**TASK DETAILS**
Go over the lines below, and when one contains the word "right", copy it.

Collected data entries
+-------+

Lemma time_covered range t :
  TimeRange.wf range -> contains range t = true -> t < VisualIndex.duration i ->
  let o := t / VISUAL_WINDOW_MICROS in
  0 <= o
  /\ ((exists g, g ∈ VisualIndex.gaps_of i range o
        /\ match VisualCoverageGap.reason g with
           | NotAnalyzed | GapUndecodable | NoDecodedFrame => True
           | _ => False
           end
        /\ contains (VisualCoverageGap.range g) t = true)
     \/ (exists c cell, c ∈ candidates /\ contains cell t = true
           /\ contains cell (VisualCandidate.representative c) = true
           /\ TimeRange.end_ cell - TimeRange.start cell <= VISUAL_CELL_MICROS)).
Proof.
  intros (Hrs & Hre & _) Hct Htd o. destruct index_facts as (Hdb & Hgr & _ & _).
  pose proof Hct as Hct'. apply contains_spec in Hct'.
  assert (Ho : 0 <= o /\ o * VISUAL_WINDOW_MICROS <= t < (o + 1) * VISUAL_WINDOW_MICROS)
    by (unfold o, VISUAL_WINDOW_MICROS; unfold_widths; divlia).
  split; [lia|].
  assert (Hgrid : VisualWindow.new o (VisualIndex.duration i) = Ok (VisualWindow.mk o
    (TimeRange.mk (o * VISUAL_WINDOW_MICROS)
       (Z.min ((o + 1) * VISUAL_WINDOW_MICROS) (VisualIndex.duration i))))).
  { apply window_new_spec; [lia|done|]. split; [done|]. split; [lia|done]. }
  set (grid := VisualWindow.mk o _) in *.
  assert (Hcg : contains (VisualWindow.range grid) t = true) by (apply contains_spec; cbn; lia).
  unfold VisualIndex.gaps_of. rewrite Hgrid. cbn zeta.
  destruct (VisualIndex.window i o) as [w|] eqn:Ew; cbn [fmap option_fmap option_map].
  2: { left. destruct (intersect_contains _ _ _ Hcg Hct) as (r & -> & Hr).
       eexists. split; [by apply list_elem_of_singleton|]. done. }
  apply window_lookup in Ew as [Hw Hwo].
  destruct (VisualIndexWindow.outcome w) as [sc cands d frameless|] eqn:Hout.
  2: { left. destruct (intersect_contains _ _ _ Hcg Hct) as (r & -> & Hr).
       eexists. split; [by apply list_elem_of_singleton|]. done. }
  assert (Hwg : VisualIndexWindow.window w = grid).
  { rewrite (grid_of w Hw). cbn in Hwo. by rewrite Hwo. }
  assert (Hog : VisualWindow.on_grid grid) by (by exists (VisualIndex.duration i)).
  destruct (cells_spec grid ltac:(cbn; lia) Hog) as (Ht & _ & Hsize).
  destruct (tiles_unique _ _ _ t Ht) as (k & cell & Hk & Hc & _); [cbn; lia|].
  destruct (Hsize _ _ Hk) as [_ Hend].
  pose proof (outcome_of w Hw) as Hspec. rewrite Hout, Hwg in Hspec. destruct Hspec as [Hfl _].
  destruct (existsb (fun c => contains cell (VisualCandidate.representative c)) cands) eqn:Eex.
  - right. apply existsb_exists in Eex as (c & Hcin & Hcc). apply list_elem_of_In in Hcin.
    exists c, cell. split; [|split; [done|split; [done|lia]]].
    apply list_elem_of_bind. exists w. split; [|done]. unfold VisualIndexWindow.candidates. by rewrite Hout.
  - left. destruct (intersect_contains _ _ _ Hc Hct) as (r & Hi & Hr).
    exists (VisualCoverageGap.mk r NoDecodedFrame 0). split; [|done].
    apply elem_of_app. right. apply list_elem_of_bind. exists cell. split.
    + rewrite Hi. by apply list_elem_of_singleton.
    + rewrite Hfl. apply list_elem_of_filter. split; [done|]. by eapply list_elem_of_lookup_2.
Qed.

+-------+

**RESPONSE TO THIS TASK**
  - right. apply existsb_exists in Eex as (c & Hcin & Hcc). apply list_elem_of_In in Hcin.
    apply elem_of_app. right. apply list_elem_of_bind. exists cell. split.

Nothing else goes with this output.